## [Problem to solve]
From the data below, return the exact lines starting at the line containing "match e with" and ending at the line containing "invalid byte when", both included, and nothing else.

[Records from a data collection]
(** A roadmap whose planned end dates mix dates with and without time
    zone. *)
Definition mixed_zone_csv : upload :=
  {| name := "mixed.csv";
     content :=
       line HEADER ++
       line "Search,Feature,AI,2025-Q1,2025-01-01,2025-03-31Z,2025-01-05,2025-03-20,Completed,10,5,6,Core" ++
       line "Billing,Enhancement,DDE,2025-Q2,2025-04-01,2025-06-30,2025-04-01,2025-07-15,Planned,20,8,12,Pay" |}.

(** A roadmap whose first initiative has a revenue that is no number. *)
Definition text_revenue_csv : upload :=
  {| name := "revenue.csv";
     content :=
       line HEADER ++
       line "Search,Feature,AI,2025-Q1,2025-01-01,2025-03-31,2025-01-05,2025-03-20,Completed,ten,5,6,Core" ++
       line "Billing,Enhancement,DDE,2025-Q2,2025-04-01,2025-06-30,2025-04-01,2025-07-15,Planned,20,8,12,Pay" |}.

(** A roadmap whose second initiative has no break-even months. *)
Definition no_breakeven_csv : upload :=
  {| name := "breakeven.csv";
     content :=
       line HEADER ++
       line "Search,Feature,AI,2025-Q1,2025-01-01,2025-03-31,2025-01-05,2025-03-20,Completed,10,5,6,Core" ++
       line "Billing,Enhancement,DDE,2025-Q2,2025-04-01,2025-06-30,2025-04-01,2025-07-15,Planned,20,8,,Pay" |}.

(** A file that neither reader accepts. *)
Definition broken_csv : upload := {| name := "Broken.CSV"; content := "" |}.
Definition broken_xlsx : upload := {| name := "broken.xlsx"; content := "not a workbook" |}.

(** The frames the reader makes of the sample files. *)
Definition frame_of (f : upload) : frame :=
  match csv_reader f with
  | inr df => df
  | inl _ => {| columns := []; rows := [] |}
  end.

(** The table of a validated file from which the filters removed every row. *)
Definition empty_table : frame :=
  {| columns := (REQUIRED_COLUMNS ++ ["Completed"; "OnTime"])%list; rows := [] |}.

(** The track filter set to AI, the other four left empty. *)
Definition only_ai : filters :=
  {| track_f := [CText "AI"]; cat_f := []; mod_f := []; qtr_f := []; status_f := [] |}.
(** * blobstream-rollup-example: the verification pipeline of [rollup.go]

    A shallow embedding of [verify], [VerifyDataRootInclusion] and [main].
    The program is a straight-line pipeline over external collaborators
    (the Celestia RPC node, the share-layout library, the Ethereum client
    and the Blobstream contract wrapper).  The collaborators are the
    fields of a [World]; every call the program makes is appended to a
    trace together with what the collaborator answered, so that claims on
    "which calls happen, with which arguments, and what is returned" are
    statements on the value [verify w]. *)

From Stdlib Require Import ZArith Lia.
From stdpp Require Import base list strings.

#[local] Set Warnings "-register-all".

Local Open Scope Z_scope.
Local Open Scope string_scope.
Local Open Scope list_scope.

(** ** Bytes, slices and fixed-size arrays *)

Abbreviation byte := Byte.byte.
Abbreviation bytes := (list Byte.byte).

Definition byte_of_N (n : N) : byte :=
  match Byte.of_N n with Some b => b | None => Byte.x00 end.

(** The outcome of running Go code that may panic. *)
Inductive outcome (A : Type) : Type :=
| Returned (a : A)
| Panicked (msg : string).
Arguments Returned {A} a.
Arguments Panicked {A} msg.

(** The conversion of a slice [s] to the array type [[32]byte] (through an
    array pointer, dereferenced at once): it panics when
    the slice is shorter than the array; a longer slice is accepted and
    the array is its first 32 elements. *)
Definition array32 (s : bytes) : outcome bytes :=
  if (length s <? 32)%nat
  then Panicked "runtime error: cannot convert slice to array or pointer to array with length 32"
  else Returned (take 32 s).

(** The zero value of [[32]byte], what [make([][32]byte, n)] is filled with. *)
Definition zero32 : bytes := replicate 32 Byte.x00.

(** The conversion of a signed 64-bit integer to [uint64], on [Z]. *)
Definition uint64 (z : Z) : Z := z mod 2 ^ 64.

(** ** Errors *)

(** Go's [error] values as this program sees them: the two errors of
    [encoding/hex], an opaque error of a collaborator, and the value
    [fmt.Errorf(format, operand)] builds from a format ending in [%w].
    [operand] is [None] when the operand is a nil error. *)
Inductive error : Type :=
| ErrLength
| InvalidByteError (b : byte)
| errorString (s : string)
| Errorf (format : string) (operand : option error).

(** [errors.Unwrap]. *)
Definition Unwrap (e : error) : option error :=
  match e with
  | Errorf _ operand => operand
  | _ => None
  end.

(** ** [encoding/hex] *)
Module hex.

(** [reverseHexTable]: the value of a hexadecimal digit, or 0xff. *)
Definition reverseHexTable (c : byte) : N :=
  let n := Byte.to_N c in
  if ((48 <=? n) && (n <=? 57))%N then (n - 48)%N
  else if ((97 <=? n) && (n <=? 102))%N then (n - 87)%N
  else if ((65 <=? n) && (n <=? 70))%N then (n - 55)%N
  else 255%N.

(** [Decode]: pairs of digits are decoded left to right; decoding stops
    at the first byte that is no digit; a trailing single byte is an
    invalid byte when it is no digit, and an odd length otherwise.  The
    bytes decoded before an error are returned with it. *)
Fixpoint Decode (src : bytes) : bytes * option error :=
  match src with
  | [] => ([], None)
  | [p] =>
      if (15 <? reverseHexTable p)%N then ([], Some (InvalidByteError p))
      else ([], Some ErrLength)
  | p :: q :: rest =>
      let a := reverseHexTable p in
      let b := reverseHexTable q in
      if (15 <? a)%N then ([], Some (InvalidByteError p))
      else if (15 <? b)%N then ([], Some (InvalidByteError q))
      else
        let '(dst, err) := Decode rest in
        (byte_of_N (N.lor (N.shiftl a 4) b) :: dst, err)
  end.

Definition DecodeString (s : string) : bytes * option error :=
  Decode (String.list_byte_of_string s).

End hex.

## [Answer box]
  match e with
  | Errorf _ operand => operand
  | _ => None
  end.

(** ** [encoding/hex] *)
Module hex.

(** [reverseHexTable]: the value of a hexadecimal digit, or 0xff. *)
Definition reverseHexTable (c : byte) : N :=
  let n := Byte.to_N c in
  if ((48 <=? n) && (n <=? 57))%N then (n - 48)%N
  else if ((97 <=? n) && (n <=? 102))%N then (n - 87)%N
  else if ((65 <=? n) && (n <=? 70))%N then (n - 55)%N
  else 255%N.

(** [Decode]: pairs of digits are decoded left to right; decoding stops
    at the first byte that is no digit; a trailing single byte is an
    invalid byte when it is no digit, and an odd length otherwise.  The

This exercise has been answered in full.